Preparation of a push-pull osmotic pump of felodipine solubilized by mesoporous silica nanoparticles with a core-shell structure.

The purpose of this study was to use mesoporous silica nanoparticles to improve drug dissolution after releasing from a push-pull osmotic pump. Felodipine was selected as the model drug and it was first incorporated into mesoporous silica nanoparticles prepared previously by the solvent evaporation method after we had examined a series of drug-silica ratios to load the drug into the mesoporous silica nanoparticles in order to find the optimum ratio for drug loading. Then, the drug-carrier was added to the drug-layer of the push-pull osmotic pump. PEO (Mw 100,000) was used as a suspending agent and PEO (Mw 6,000,000) was used as an expanding agent. The core tablets were coated with cellulose acetate (CA) as a semipermeable membrane containing polyethylene glycol (PEG) 6000 to control the membrane permeability. In vitro dissolution studies showed that the self-made osmotic pump tablets were able to deliver felodipine in an approximately zero-order manner in 12 h. A pharmacokinetic study was carried out to compare the new system with reference sustained-release tablets.
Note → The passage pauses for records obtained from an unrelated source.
(* ===== verification/WireDispatch.v ===== *)
(** * From frames to a validated message

    Models [src/utils/network_comm/wire_dispatch.cpp]: parse the envelope,
    look the message type up in the dispatch table, check the body and run the
    gates of its tier.  What a handler gets is a [ReceivedMessage].

    Module [WireBodies] comes first: the bodies of control messages. *)

From S2P Require Import Prelude.
From S2P Require Import Json.
From S2P Require Import Naming.
From S2P Require Import HubCore.
From S2P Require Import Wire.
From S2P Require Import AdmissionGates.
Import Json.

(** * The bodies of control messages

    Models [src/utils/network_comm/wire_bodies.cpp] and the accessors of
    [wire_bodies.hpp] that the gates use.  A body class is its constructor: a
    check of the JSON object that throws [WireBodyError] or succeeds, the body
    itself staying the JSON value.  A computation that may throw is a [res]. *)
Module WireBodies.

(** ** [WireBodyError] as a value *)

Definition WireBodyError := string.
Definition res (A : Type) : Type := (WireBodyError + A)%type.

#[export] Instance res_ret : MRet res := λ A a, inr a.
#[export] Instance res_bind : MBind res := λ A B f m,
  match m with inl e => inl e | inr a => f a end.

Definition mkerr (field want : string) : WireBodyError :=
  "wire body: field '" +:+ field +:+ "' " +:+ want.

(** ** Readers *)

Definition read_string (body : json) (field : string) : res string :=
  match json_get field body with
  | Some (JStr s) => inr s
  | _ => inl (mkerr field "missing or not string")
  end.

Definition read_string_or_empty (body : json) (field : string) : res string :=
  match json_get field body with
  | None => inr ""
  | Some (JStr s) => inr s
  | Some _ => inl (mkerr field "present but not string")
  end.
It was found that the half-life of felodipine in the push-pull osmotic pump tablets was prolonged 1.8-fold, the bioavailability was increased 18% and the maximum plasma concentration reduced by 25%. In conclusion, using the self-made push-pull osmotic pump in combination with mesoporous silica nanoparticles was able to effectively increase the bioavailability of felodipine and reduce fluctuations in its plasma concentration.